SOM Revisited: Dean William H. Donaldson

June 14, 2024

As founding dean of Yale School of Management (SOM), Bill Donaldson laid the groundwork for the school’s distinctive mission and strategy. He personally interviewed and recruited the first class of students to the program. His own business career included decades of leadership in the corporate world, non-profits and government, making him the best example for public and private management in the school’s founding documents. He said to incoming students: “At some time in your career, you will serve on Boards of companies, non-profits, and government entities. All of the rigors you need for these endeavors demand the same synergy and energy, and similar skill-sets, all of which you will learn from the professors at SOM.”

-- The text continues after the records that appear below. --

(** The WHERE clause the handler of [GET /] assembles. *)
Definition where_published (q : Query) (r : news.row) : bool :=
  match q_published q with
  | Some p => Db.eq_int (news.published r) (parseInt p)
  | None => Db.eq_int (news.published r) (Some 1)
  end.

Definition where_category (q : Query) (r : news.row) : bool :=
  match q_category q with
  | Some c =>
      if truthy_val c && negb (String.eqb c "all")
      then String.eqb (news.category r) c
      else true
  | None => true
  end.

(** GET /api/news *)
Definition list (q : Query) : Handler :=
  fun w =>
    let found :=
      Db.order_by (Db.desc news.created_at)
        (Db.all (fun r => where_published q r && where_category q r)
           (t_news w)) in
    match q_limit q with
    | Some l =>
        if truthy_val l
        then match Db.limit_param (parseInt l) with
             | Some n => (ok None (NewsRows (Db.limit n found)), w)
             | None => (failure 500 (Text "Error fetching news"), w)
             end
        else (ok None (NewsRows found), w)
    | None => (ok None (NewsRows found), w)
    end.

(** GET /api/news/all *)
Definition all : Handler :=
  fun w =>
    (ok None
       (NewsRows (Db.order_by (Db.desc news.created_at)
                    (Db.all (fun _ => true) (t_news w)))), w).

(** GET /api/news/:id *)
Definition get (i : Z) : Handler :=
  fun w =>
    match Db.get (by_id i) (t_news w) with
    | None => (failure 404 (Text "News not found"), w)
    | Some r => (ok None (NewsItem (Some r)), w)
    end.

(** POST /api/news *)
Definition create (now : Z) (b : Body) : Handler :=
  fun w =>
    match or_null (title b), or_null (content b) with
    | Some t, Some c =>
        let '(tbl, _) :=
          Db.insert
            (fun i =>
               news.mk i t c
                 (or_else (category b) "news")
                 (or_null (image_url b))
                 (or_null (location b))
                 (match published b with
                  | Undefined => Some 1
                  | Null => None
                  | Given p => Some p
                  end)
                 now now)
            (t_news w) in
        let w' := with_news w tbl in
        (created "News created successfully"
           (NewsItem (Db.get (by_id Db.lastInsertRowid) (t_news w'))), w')
    | _, _ => (failure 400 (Text "Title and content are required"), w)
    end.

(** PUT /api/news/:id *)
Definition update (now : Z) (i : Z) (b : Body) : Handler :=
  fun w =>
    match Db.get (by_id i) (t_news w) with
    | None => (failure 404 (Text "News not found"), w)
    | Some _ =>
        let statement :=
          binding t <- title b;
          binding c <- content b;
          binding g <- category b;
          binding img <- image_url b;
          binding l <- location b;
          binding p <- published b;
          Some (Db.update (by_id i)
                  (fun r =>
                     news.mk (news.id r)
                       (Db.coalesce t (news.title r))
                       (Db.coalesce c (news.content r))
                       (Db.coalesce g (news.category r))
                       (Db.coalesce_null img (news.image_url r))
                       (Db.coalesce_null l (news.location r))
                       (Db.coalesce_null p (news.published r))
                       (news.created_at r) now)
                  (t_news w)) in
        match statement with
        | Some tbl =>
            let w' := with_news w tbl in
            (ok (Some (Text "News updated successfully"))
               (NewsItem (Db.get (by_id i) (t_news w'))), w')
        | None => (failure 500 (Text "Error updating news"), w)
        end
    end.

(** DELETE /api/news/:id *)
Definition delete (i : Z) : Handler :=
  fun w =>
    match Db.get (by_id i) (t_news w) with
    | None => (failure 404 (Text "News not found"), w)
    | Some _ =>
        (ok (Some (Text "News deleted successfully")) NoData,
         with_news w (Db.delete (by_id i) (t_news w)))
    end.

William H. Donaldson died on Wednesday, June 12, 2024. His decades at the heights of business, government, and academia included tenures as chair of the Securities and Exchange Commission (SEC), chairman, president and CEO of Aetna, Inc., and chairman and chief executive of the New York Stock Exchange (NYSE). He also co-founded the influential investment bank Donaldson, Lufkin & Jenrette (DLJ).

“As the founding dean of the Yale SOM, Bill was a model for the school’s early aspirations, and his legacy will serve as an inspiration for generations of students and scholars to come,” said Yale University President Peter Salovey. “He was a man of great integrity, and he contributed his energy and skills to so many sectors, spanning government, profit, and nonprofit organizations. His view of what management professionals should be has left a permanent mark on SOM, Yale, and the world.”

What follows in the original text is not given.